(Stored items)
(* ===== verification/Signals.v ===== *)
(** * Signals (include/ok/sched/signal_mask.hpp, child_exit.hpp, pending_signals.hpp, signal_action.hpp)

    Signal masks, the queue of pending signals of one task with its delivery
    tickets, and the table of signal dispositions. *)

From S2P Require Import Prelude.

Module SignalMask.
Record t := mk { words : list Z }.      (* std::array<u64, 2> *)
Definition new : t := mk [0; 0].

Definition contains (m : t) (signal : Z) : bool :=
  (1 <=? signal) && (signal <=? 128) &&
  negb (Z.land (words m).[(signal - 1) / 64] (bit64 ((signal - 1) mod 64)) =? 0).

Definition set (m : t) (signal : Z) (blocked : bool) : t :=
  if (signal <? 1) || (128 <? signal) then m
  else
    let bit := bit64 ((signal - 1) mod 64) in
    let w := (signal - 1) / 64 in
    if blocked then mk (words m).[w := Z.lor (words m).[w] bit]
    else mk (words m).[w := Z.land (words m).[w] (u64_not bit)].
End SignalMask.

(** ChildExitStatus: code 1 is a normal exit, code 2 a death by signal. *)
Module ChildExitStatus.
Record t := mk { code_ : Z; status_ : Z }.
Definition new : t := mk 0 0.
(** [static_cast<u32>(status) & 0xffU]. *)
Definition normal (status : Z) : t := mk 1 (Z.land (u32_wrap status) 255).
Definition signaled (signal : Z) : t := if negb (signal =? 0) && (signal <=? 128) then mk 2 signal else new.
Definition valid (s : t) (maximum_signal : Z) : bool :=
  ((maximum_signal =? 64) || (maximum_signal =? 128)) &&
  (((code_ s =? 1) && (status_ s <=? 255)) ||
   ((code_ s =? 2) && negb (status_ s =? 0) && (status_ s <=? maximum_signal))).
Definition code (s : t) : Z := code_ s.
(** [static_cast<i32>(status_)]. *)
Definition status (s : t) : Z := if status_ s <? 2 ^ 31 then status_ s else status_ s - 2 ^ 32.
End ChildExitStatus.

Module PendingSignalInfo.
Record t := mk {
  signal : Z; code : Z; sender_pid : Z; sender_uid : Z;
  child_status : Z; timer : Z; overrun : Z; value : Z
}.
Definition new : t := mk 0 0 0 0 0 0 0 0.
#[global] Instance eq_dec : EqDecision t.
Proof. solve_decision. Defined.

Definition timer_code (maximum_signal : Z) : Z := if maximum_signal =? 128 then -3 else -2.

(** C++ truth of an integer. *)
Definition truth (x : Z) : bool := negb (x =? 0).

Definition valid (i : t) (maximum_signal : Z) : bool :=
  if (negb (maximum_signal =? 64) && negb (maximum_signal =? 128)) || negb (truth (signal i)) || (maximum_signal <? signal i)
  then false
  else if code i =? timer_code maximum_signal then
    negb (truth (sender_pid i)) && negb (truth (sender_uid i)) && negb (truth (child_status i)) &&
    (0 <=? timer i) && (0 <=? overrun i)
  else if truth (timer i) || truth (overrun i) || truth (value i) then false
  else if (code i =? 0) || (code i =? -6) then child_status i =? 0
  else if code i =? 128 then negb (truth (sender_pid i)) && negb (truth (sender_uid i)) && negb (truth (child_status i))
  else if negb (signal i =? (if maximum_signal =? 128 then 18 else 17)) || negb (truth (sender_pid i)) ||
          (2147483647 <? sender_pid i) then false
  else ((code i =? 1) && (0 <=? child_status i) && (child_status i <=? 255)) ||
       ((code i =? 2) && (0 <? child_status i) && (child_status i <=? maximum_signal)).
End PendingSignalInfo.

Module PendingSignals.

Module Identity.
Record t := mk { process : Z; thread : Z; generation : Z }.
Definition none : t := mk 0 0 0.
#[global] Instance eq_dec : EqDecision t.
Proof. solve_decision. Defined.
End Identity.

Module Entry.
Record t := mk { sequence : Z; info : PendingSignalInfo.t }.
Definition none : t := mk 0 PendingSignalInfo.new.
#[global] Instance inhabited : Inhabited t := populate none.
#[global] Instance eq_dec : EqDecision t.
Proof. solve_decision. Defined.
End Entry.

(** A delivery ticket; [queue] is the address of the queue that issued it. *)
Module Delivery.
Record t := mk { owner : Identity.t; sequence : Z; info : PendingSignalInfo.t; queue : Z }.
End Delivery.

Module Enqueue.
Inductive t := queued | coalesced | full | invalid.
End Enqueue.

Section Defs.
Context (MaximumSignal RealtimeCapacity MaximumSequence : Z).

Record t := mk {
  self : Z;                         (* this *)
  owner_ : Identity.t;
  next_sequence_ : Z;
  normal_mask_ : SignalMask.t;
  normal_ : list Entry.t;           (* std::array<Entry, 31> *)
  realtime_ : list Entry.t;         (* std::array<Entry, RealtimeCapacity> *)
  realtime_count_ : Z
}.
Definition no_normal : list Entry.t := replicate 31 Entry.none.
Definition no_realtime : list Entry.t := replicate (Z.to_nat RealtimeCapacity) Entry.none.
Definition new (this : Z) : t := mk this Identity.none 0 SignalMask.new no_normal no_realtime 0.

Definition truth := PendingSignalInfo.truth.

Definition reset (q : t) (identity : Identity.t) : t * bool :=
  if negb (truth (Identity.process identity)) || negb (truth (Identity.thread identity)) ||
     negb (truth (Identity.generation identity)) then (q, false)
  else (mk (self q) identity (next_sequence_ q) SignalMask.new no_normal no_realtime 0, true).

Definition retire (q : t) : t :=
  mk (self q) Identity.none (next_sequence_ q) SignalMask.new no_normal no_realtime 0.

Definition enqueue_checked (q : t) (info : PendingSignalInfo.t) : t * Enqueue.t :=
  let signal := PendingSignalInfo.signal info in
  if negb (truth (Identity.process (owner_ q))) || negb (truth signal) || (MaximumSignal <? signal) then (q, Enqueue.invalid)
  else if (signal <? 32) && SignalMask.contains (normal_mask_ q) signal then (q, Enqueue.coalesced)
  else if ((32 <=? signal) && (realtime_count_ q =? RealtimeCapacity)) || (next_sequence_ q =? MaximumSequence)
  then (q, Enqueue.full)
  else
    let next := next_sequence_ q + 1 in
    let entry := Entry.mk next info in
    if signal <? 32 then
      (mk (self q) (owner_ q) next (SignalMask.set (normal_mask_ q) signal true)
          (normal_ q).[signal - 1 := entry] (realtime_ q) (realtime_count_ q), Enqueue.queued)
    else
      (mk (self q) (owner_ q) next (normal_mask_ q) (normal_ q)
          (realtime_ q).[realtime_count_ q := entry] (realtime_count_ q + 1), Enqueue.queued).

-- TASK DETAILS --
Each record is to be given again in full, exactly as it reads.

-- RESULT --
(* ===== verification/Signals.v ===== *)
(** * Signals (include/ok/sched/signal_mask.hpp, child_exit.hpp, pending_signals.hpp, signal_action.hpp)

    Signal masks, the queue of pending signals of one task with its delivery
    tickets, and the table of signal dispositions. *)

From S2P Require Import Prelude.

Module SignalMask.
Record t := mk { words : list Z }.      (* std::array<u64, 2> *)
Definition new : t := mk [0; 0].

Definition contains (m : t) (signal : Z) : bool :=
  (1 <=? signal) && (signal <=? 128) &&
  negb (Z.land (words m).[(signal - 1) / 64] (bit64 ((signal - 1) mod 64)) =? 0).

Definition set (m : t) (signal : Z) (blocked : bool) : t :=
  if (signal <? 1) || (128 <? signal) then m
  else
    let bit := bit64 ((signal - 1) mod 64) in
    let w := (signal - 1) / 64 in
    if blocked then mk (words m).[w := Z.lor (words m).[w] bit]
    else mk (words m).[w := Z.land (words m).[w] (u64_not bit)].
End SignalMask.

(** ChildExitStatus: code 1 is a normal exit, code 2 a death by signal. *)
Module ChildExitStatus.
Record t := mk { code_ : Z; status_ : Z }.
Definition new : t := mk 0 0.
(** [static_cast<u32>(status) & 0xffU]. *)
Definition normal (status : Z) : t := mk 1 (Z.land (u32_wrap status) 255).
Definition signaled (signal : Z) : t := if negb (signal =? 0) && (signal <=? 128) then mk 2 signal else new.
Definition valid (s : t) (maximum_signal : Z) : bool :=
  ((maximum_signal =? 64) || (maximum_signal =? 128)) &&
  (((code_ s =? 1) && (status_ s <=? 255)) ||
   ((code_ s =? 2) && negb (status_ s =? 0) && (status_ s <=? maximum_signal))).
Definition code (s : t) : Z := code_ s.
(** [static_cast<i32>(status_)]. *)
Definition status (s : t) : Z := if status_ s <? 2 ^ 31 then status_ s else status_ s - 2 ^ 32.
End ChildExitStatus.

Module PendingSignalInfo.
Record t := mk {
  signal : Z; code : Z; sender_pid : Z; sender_uid : Z;
  child_status : Z; timer : Z; overrun : Z; value : Z
}.
Definition new : t := mk 0 0 0 0 0 0 0 0.
#[global] Instance eq_dec : EqDecision t.
Proof. solve_decision. Defined.

Definition timer_code (maximum_signal : Z) : Z := if maximum_signal =? 128 then -3 else -2.

(** C++ truth of an integer. *)
Definition truth (x : Z) : bool := negb (x =? 0).

Definition valid (i : t) (maximum_signal : Z) : bool :=
  if (negb (maximum_signal =? 64) && negb (maximum_signal =? 128)) || negb (truth (signal i)) || (maximum_signal <? signal i)
  then false
  else if code i =? timer_code maximum_signal then
    negb (truth (sender_pid i)) && negb (truth (sender_uid i)) && negb (truth (child_status i)) &&
    (0 <=? timer i) && (0 <=? overrun i)
  else if truth (timer i) || truth (overrun i) || truth (value i) then false
  else if (code i =? 0) || (code i =? -6) then child_status i =? 0
  else if code i =? 128 then negb (truth (sender_pid i)) && negb (truth (sender_uid i)) && negb (truth (child_status i))
  else if negb (signal i =? (if maximum_signal =? 128 then 18 else 17)) || negb (truth (sender_pid i)) ||
          (2147483647 <? sender_pid i) then false
  else ((code i =? 1) && (0 <=? child_status i) && (child_status i <=? 255)) ||
       ((code i =? 2) && (0 <? child_status i) && (child_status i <=? maximum_signal)).
End PendingSignalInfo.

Module PendingSignals.

Module Identity.
Record t := mk { process : Z; thread : Z; generation : Z }.
Definition none : t := mk 0 0 0.
#[global] Instance eq_dec : EqDecision t.
Proof. solve_decision. Defined.
End Identity.

Module Entry.
Record t := mk { sequence : Z; info : PendingSignalInfo.t }.
Definition none : t := mk 0 PendingSignalInfo.new.
#[global] Instance inhabited : Inhabited t := populate none.
#[global] Instance eq_dec : EqDecision t.
Proof. solve_decision. Defined.
End Entry.

(** A delivery ticket; [queue] is the address of the queue that issued it. *)
Module Delivery.
Record t := mk { owner : Identity.t; sequence : Z; info : PendingSignalInfo.t; queue : Z }.
End Delivery.

Module Enqueue.
Inductive t := queued | coalesced | full | invalid.
End Enqueue.

Section Defs.
Context (MaximumSignal RealtimeCapacity MaximumSequence : Z).

Record t := mk {
  self : Z;                         (* this *)
  owner_ : Identity.t;
  next_sequence_ : Z;
  normal_mask_ : SignalMask.t;
  normal_ : list Entry.t;           (* std::array<Entry, 31> *)
  realtime_ : list Entry.t;         (* std::array<Entry, RealtimeCapacity> *)
  realtime_count_ : Z
}.
Definition no_normal : list Entry.t := replicate 31 Entry.none.
Definition no_realtime : list Entry.t := replicate (Z.to_nat RealtimeCapacity) Entry.none.
Definition new (this : Z) : t := mk this Identity.none 0 SignalMask.new no_normal no_realtime 0.

Definition truth := PendingSignalInfo.truth.

Definition reset (q : t) (identity : Identity.t) : t * bool :=
  if negb (truth (Identity.process identity)) || negb (truth (Identity.thread identity)) ||
     negb (truth (Identity.generation identity)) then (q, false)
  else (mk (self q) identity (next_sequence_ q) SignalMask.new no_normal no_realtime 0, true).

Definition retire (q : t) : t :=
  mk (self q) Identity.none (next_sequence_ q) SignalMask.new no_normal no_realtime 0.

Definition enqueue_checked (q : t) (info : PendingSignalInfo.t) : t * Enqueue.t :=
  let signal := PendingSignalInfo.signal info in
  if negb (truth (Identity.process (owner_ q))) || negb (truth signal) || (MaximumSignal <? signal) then (q, Enqueue.invalid)
  else if (signal <? 32) && SignalMask.contains (normal_mask_ q) signal then (q, Enqueue.coalesced)
  else if ((32 <=? signal) && (realtime_count_ q =? RealtimeCapacity)) || (next_sequence_ q =? MaximumSequence)
  then (q, Enqueue.full)
  else
    let next := next_sequence_ q + 1 in
    let entry := Entry.mk next info in
    if signal <? 32 then
      (mk (self q) (owner_ q) next (SignalMask.set (normal_mask_ q) signal true)
          (normal_ q).[signal - 1 := entry] (realtime_ q) (realtime_count_ q), Enqueue.queued)
    else
      (mk (self q) (owner_ q) next (normal_mask_ q) (normal_ q)
          (realtime_ q).[realtime_count_ q := entry] (realtime_count_ q + 1), Enqueue.queued).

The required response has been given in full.